*** Opening EXCERPTED DATA ***

(* ===== verification/VkCalls.v ===== *)
(** * What each API call does on valid arguments

    One weakest-precondition lemma per entry point of [VkApi] that the
    program calls: given the objects the call's valid-usage rules ask
    for, the call does not break a rule, and its continuation receives
    the result and the new table, on the driver's success path and on
    its failure path (decided by [env_fail] at the current call index).
    The lemmas are stated for any acceptable-stop predicate [ok], since
    a valid call never stops. Tables are written as [insert]s over the
    previous table, the form the component proofs compute with. *)

From Stdlib Require Import ZArith Lia.
From stdpp Require Import base list option gmap strings.
From S2P Require Import Prelude VkTypes VkApi VkFacts.

Section Prims.
Context (e : Env) (ok : Outcome -> Prop).

Local Abbreviation wp := (wp e ok).

(** ** Primitives *)

Lemma wp_begin_call c Q s :
  Q (env_fail e (vs_calls s) c) (st_log s c) -> wp (begin_call c) Q s.
Proof. done. Qed.

Lemma wp_vk_env Q s : Q e s -> wp vk_env Q s.
Proof. done. Qed.

Lemma wp_vk_state Q s : Q s s -> wp vk_state Q s.
Proof. done. Qed.

Lemma wp_require b vuid Q s : b = true -> Q tt s -> wp (require b vuid) Q s.
Proof. by intros ->. Qed.

(** A broken rule stops the run, whatever the callbacks write. *)
Lemma wp_invalid {A} vuid (Q : A -> VkState -> Prop) s :
  ok (InvalidUsage vuid) -> wp (invalid vuid) Q s.
Proof. done. Qed.

Lemma wp_require_false b vuid Q s : b = false -> ok (InvalidUsage vuid) -> wp (require b vuid) Q s.
Proof. by intros ->. Qed.

(** ** The console and the encoder *)

Lemma wp_emit ev Q s : Q tt (st_emit s ev) -> wp (emit ev) Q s.
Proof. done. Qed.

Lemma wp_cout_line text Q s : Q tt (st_emit s (Stdout (text +:+ endl))) -> wp (cout_line text) Q s.
Proof. done. Qed.

Lemma wp_cin_get Q s : Q tt (st_emit s StdinGet) -> wp cin_get Q s.
Proof. done. Qed.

*** Closing EXCERPTED DATA ***

*BRIEF:*
Only one stretch of the records above is wanted: the lines between the one holding "Context (e : Env) (ok : Outcome -> Prop)." and the one holding "A -> VkState", inclusive, reproduced exactly.

*EXPECTED ANSWER:*
Context (e : Env) (ok : Outcome -> Prop).

Local Abbreviation wp := (wp e ok).

(** ** Primitives *)

Lemma wp_begin_call c Q s :
  Q (env_fail e (vs_calls s) c) (st_log s c) -> wp (begin_call c) Q s.
Proof. done. Qed.

Lemma wp_vk_env Q s : Q e s -> wp vk_env Q s.
Proof. done. Qed.

Lemma wp_vk_state Q s : Q s s -> wp vk_state Q s.
Proof. done. Qed.

Lemma wp_require b vuid Q s : b = true -> Q tt s -> wp (require b vuid) Q s.
Proof. by intros ->. Qed.

(** A broken rule stops the run, whatever the callbacks write. *)
Lemma wp_invalid {A} vuid (Q : A -> VkState -> Prop) s :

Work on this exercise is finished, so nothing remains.